## Recorded data
Lemma read_stored k s xs : stored s k = Some xs → read k s = Some xs.
Proof.
  intros (l & Hd & Hh)%stored_Some. unfold read.
  by rewrite (get_existing k s l).
Qed.

(** C1 fails on the code: after the first [push] for a key that has no
    entry, [getSize] of the key returns [maxSize + 1], one more than the
    capacity. *)
Theorem getSize_after_first_push s v karg k :
  default_param karg (most_recent_key s) = k → truthy k = true →
  data s !! k = None →
  getSize k (push v karg s).2 = (Return (maxSize s + 1), (push v karg s).2).
Proof.
  intros Hk Ht Hd.
  erewrite getSize_stored;
    [|by apply truthy_default_param|done|by apply push_first].
  rewrite length_app, length_replicate. simpl. done.
Qed.

Lemma getSize_after_first_push_capacity_5 :
  let s := (push (VStr "v") (KStr "k") (new 5)).2 in
  getSize (KStr "k") s = (Return 6, s).
Proof.
  intros s. apply (getSize_after_first_push (new 5) (VStr "v") (KStr "k") (KStr "k"));
    reflexivity.
Defined.

(** C2 fails on the code: after any non-empty sequence of [push] calls for
    a key, on a new list of capacity [c], the sequence stored for the key is
    longer than [c]. *)
Theorem stored_longer_than_maxSize c k v vs :
  truthy k = true →
  ∃ xs, stored (pushes (v :: vs) k (new c)) k = Some xs ∧ length xs = c + 1 ∧ c < length xs.
Proof.
  intros Ht. eexists. split; [by apply pushes_stored|].
  rewrite length_drop, length_app, length_replicate. simpl. lia.
Qed.

Lemma stored_longer_than_maxSize_capacity_3 :
  ∃ xs, stored (pushes [VStr "a"] (KStr "p1") (new 3)) (KStr "p1") = Some xs ∧
        length xs = 3 + 1 ∧ 3 < length xs.
Proof. apply (stored_longer_than_maxSize 3 (KStr "p1") (VStr "a") []). reflexivity. Defined.

(** C3 fails on the code: after [n > c] calls of [push] for a key, on a new
    list of capacity [c], [get] of the key returns the last [c + 1] values,
    [v_{n-c}..v_n], which is one value more than the [c] values
    [v_{n-c+1}..v_n]. *)
Theorem read_after_pushes c vs k :
  truthy k = true → c < length vs →
  read k (pushes vs k (new c)) = Some (drop (length vs - (c + 1)) vs) ∧
  length (drop (length vs - (c + 1)) vs) = c + 1.
Proof.
  intros Ht Hlen. destruct vs as [|v vs]; simpl in Hlen; [lia|].
  split.
  - apply read_stored. rewrite pushes_stored by done. f_equal. simpl maxSize.
    rewrite drop_app_ge by (rewrite length_replicate; lia).
    rewrite length_replicate. f_equal. simpl. lia.
  - rewrite length_drop. simpl. lia.
Qed.

Lemma read_after_pushes_capacity_2 :
  read (KStr "k") (pushes [VStr "v1"; VStr "v2"; VStr "v3"] (KStr "k") (new 2)) =
    Some [VStr "v1"; VStr "v2"; VStr "v3"].
Proof.
  apply (proj1 (read_after_pushes 2 [VStr "v1"; VStr "v2"; VStr "v3"] (KStr "k")
                  eq_refl (le_n 3))).
Defined.

(** * More about [IList] *)

(** ** The list behaves as a map from keys to sequences *)

Lemma stored_None s k :
  entries_full s → (stored s k = None ↔ data s !! k = None).
Proof.
  intros Hf. unfold stored. destruct (data s !! k) as [l|] eqn:Hd; simpl; [|done].
  destruct (Hf _ _ Hd) as (xs & -> & _). done.
Qed.

Lemma stored_alloc s k ys k' :
  entries_full s →
  stored (mk (<[fresh (dom (heap s)) := ys]> (heap s)) (maxSize s) (data s) k') k =
    stored s k.
Proof.
  intros Hf. unfold stored. simpl.
  destruct (data s !! k) as [l|] eqn:Hd; simpl; [|done].
  destruct (Hf _ _ Hd) as (xs & Hh & _).
  rewrite lookup_insert_ne; [done|]. apply not_eq_sym. by eapply fresh_not_allocated.
Qed.

Lemma represents_after c s a :
  is_rawSet c = false → entries_full s → entries_unshared s →
  represents s a → represents (after c s) (plain_after c a).
Proof.
  intros Hc Hf Hu (Hm & Hk & Hst).
  destruct c; simpl; try done.
  - (* get *)
    destruct (data s !! key0) as [l|] eqn:Hd.
    + by rewrite (get_existing _ _ _ Hd).
    + rewrite get_absent by done. simpl. split; [done|]. split; [done|].
      intros k. by rewrite stored_alloc.
  - (* push *)
    rewrite <- Hk, <- Hm.
    set (k2 := default_param key0 (most_recent_key s)).
    destruct (truthy k2) eqn:Ht.
    + destruct (data s !! k2) as [l|] eqn:Hd.
      * destruct (Hf _ _ Hd) as (xs & Hh & Hlen).
        erewrite push_existing; [|reflexivity|done..].
        split; [done|]. split; [done|]. intros k. simpl.
        rewrite <- (Hst k2). unfold stored at 2. rewrite Hd. simpl. rewrite Hh.
        rewrite lookup_insert. case_decide as Hkk.
        -- subst k. unfold stored. simpl. rewrite Hd. simpl.
           by rewrite lookup_insert_eq.
        -- rewrite <- Hst. unfold stored. simpl.
           destruct (data s !! k) as [l'|] eqn:Hd'; simpl; [|done].
           rewrite lookup_insert_ne; [done|]. intros ->.
           apply Hkk. by eapply Hu.
      * erewrite push_absent; [|reflexivity|done..].
        split; [done|]. split; [done|]. intros k. simpl.
        rewrite <- (Hst k2).
        assert (stored s k2 = None) as -> by (by apply stored_None).
        rewrite lookup_insert. case_decide as Hkk.
        -- subst k. unfold stored. simpl. rewrite lookup_insert_eq. simpl.
           by rewrite lookup_insert_eq.
        -- rewrite <- Hst. unfold stored. simpl.
           rewrite lookup_insert_ne by done.
           destruct (data s !! k) as [l'|] eqn:Hd'; simpl; [|done].
           destruct (Hf _ _ Hd') as (xs & Hh & _).
           rewrite lookup_insert_ne; [done|].
           apply not_eq_sym. by eapply fresh_not_allocated.
    + by erewrite push_falsy.
  - (* removeData *)
    destruct (truthy (default_param key0 KNull)) eqn:Ht.
    + assert (truthy key0 = true) as Ht' by (by destruct key0).
      rewrite removeData_truthy by done.
      rewrite (truthy_default_param _ _ Ht').
      split; [done|]. split; [done|]. intros k. simpl.
      rewrite lookup_delete. unfold stored. simpl. rewrite lookup_delete.
      case_decide; [done|]. apply Hst.
    + rewrite removeData_falsy by done.
      split; [done|]. split; [done|]. intros k. unfold stored. simpl.
      by rewrite !lookup_empty.
  - by rewrite has_state.
  - by rewrite getSize_state.
  - (* an array literal of the caller *)
    split; [done|]. split; [done|]. intros k.
    rewrite <- Hst. destruct s. by apply (stored_alloc (mk _ _ _ _)).
Qed.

## Exercise directions
Count how many lines of the entries contain the word "apply"; only the number should appear in the reply.

## Written response
12